__Problem to solve__. Scan the following material for the string "that" and copy each line in which it appears.

*** Opening of Given data ***

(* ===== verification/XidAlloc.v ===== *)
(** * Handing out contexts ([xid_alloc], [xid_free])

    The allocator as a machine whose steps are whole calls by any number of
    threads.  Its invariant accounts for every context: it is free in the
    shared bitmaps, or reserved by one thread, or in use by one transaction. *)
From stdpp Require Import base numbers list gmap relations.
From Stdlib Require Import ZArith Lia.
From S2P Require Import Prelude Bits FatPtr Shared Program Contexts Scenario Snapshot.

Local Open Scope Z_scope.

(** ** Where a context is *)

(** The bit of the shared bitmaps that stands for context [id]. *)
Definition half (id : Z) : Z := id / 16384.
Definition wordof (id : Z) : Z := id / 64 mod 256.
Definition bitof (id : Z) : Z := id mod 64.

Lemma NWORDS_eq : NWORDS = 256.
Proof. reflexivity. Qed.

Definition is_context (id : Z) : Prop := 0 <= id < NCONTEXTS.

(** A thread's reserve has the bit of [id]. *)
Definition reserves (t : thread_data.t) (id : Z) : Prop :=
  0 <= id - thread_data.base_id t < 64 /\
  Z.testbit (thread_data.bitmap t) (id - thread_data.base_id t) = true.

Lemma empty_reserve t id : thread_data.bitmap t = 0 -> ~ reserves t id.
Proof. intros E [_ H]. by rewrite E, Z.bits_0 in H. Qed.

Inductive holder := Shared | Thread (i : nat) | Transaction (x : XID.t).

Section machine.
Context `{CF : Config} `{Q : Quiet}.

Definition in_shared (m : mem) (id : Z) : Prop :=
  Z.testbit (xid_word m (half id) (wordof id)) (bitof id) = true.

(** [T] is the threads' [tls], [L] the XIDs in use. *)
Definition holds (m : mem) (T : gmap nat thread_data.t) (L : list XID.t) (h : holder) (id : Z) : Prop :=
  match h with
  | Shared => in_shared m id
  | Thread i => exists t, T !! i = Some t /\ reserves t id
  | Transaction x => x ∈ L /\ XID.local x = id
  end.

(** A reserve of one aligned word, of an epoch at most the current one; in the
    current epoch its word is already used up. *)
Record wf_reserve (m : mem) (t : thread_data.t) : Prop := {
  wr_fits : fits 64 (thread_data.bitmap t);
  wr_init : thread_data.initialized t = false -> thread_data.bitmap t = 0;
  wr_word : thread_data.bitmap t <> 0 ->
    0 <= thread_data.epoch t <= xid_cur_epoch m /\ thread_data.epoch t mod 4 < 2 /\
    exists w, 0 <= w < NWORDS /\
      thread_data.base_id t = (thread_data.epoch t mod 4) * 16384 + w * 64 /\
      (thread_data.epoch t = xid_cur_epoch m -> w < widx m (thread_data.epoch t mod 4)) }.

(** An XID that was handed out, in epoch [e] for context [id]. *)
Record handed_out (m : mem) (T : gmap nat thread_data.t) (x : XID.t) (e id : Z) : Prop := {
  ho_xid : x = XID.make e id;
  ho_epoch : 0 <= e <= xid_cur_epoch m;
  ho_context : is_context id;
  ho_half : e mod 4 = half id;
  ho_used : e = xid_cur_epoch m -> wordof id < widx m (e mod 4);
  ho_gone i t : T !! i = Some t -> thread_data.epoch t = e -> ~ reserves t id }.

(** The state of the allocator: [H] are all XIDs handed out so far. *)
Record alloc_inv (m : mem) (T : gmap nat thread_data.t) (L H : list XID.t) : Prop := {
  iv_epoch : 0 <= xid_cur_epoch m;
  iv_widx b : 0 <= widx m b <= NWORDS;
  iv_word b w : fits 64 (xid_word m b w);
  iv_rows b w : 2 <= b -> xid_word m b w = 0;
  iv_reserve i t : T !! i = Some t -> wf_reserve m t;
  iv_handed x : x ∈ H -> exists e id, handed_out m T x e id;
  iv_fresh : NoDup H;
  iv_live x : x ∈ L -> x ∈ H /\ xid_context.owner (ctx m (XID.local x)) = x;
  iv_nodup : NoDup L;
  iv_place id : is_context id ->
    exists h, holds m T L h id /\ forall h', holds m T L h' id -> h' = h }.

*** Close of Given data ***

__Completed exercise__.
(** The bit of the shared bitmaps that stands for context [id]. *)
(** An XID that was handed out, in epoch [e] for context [id]. *)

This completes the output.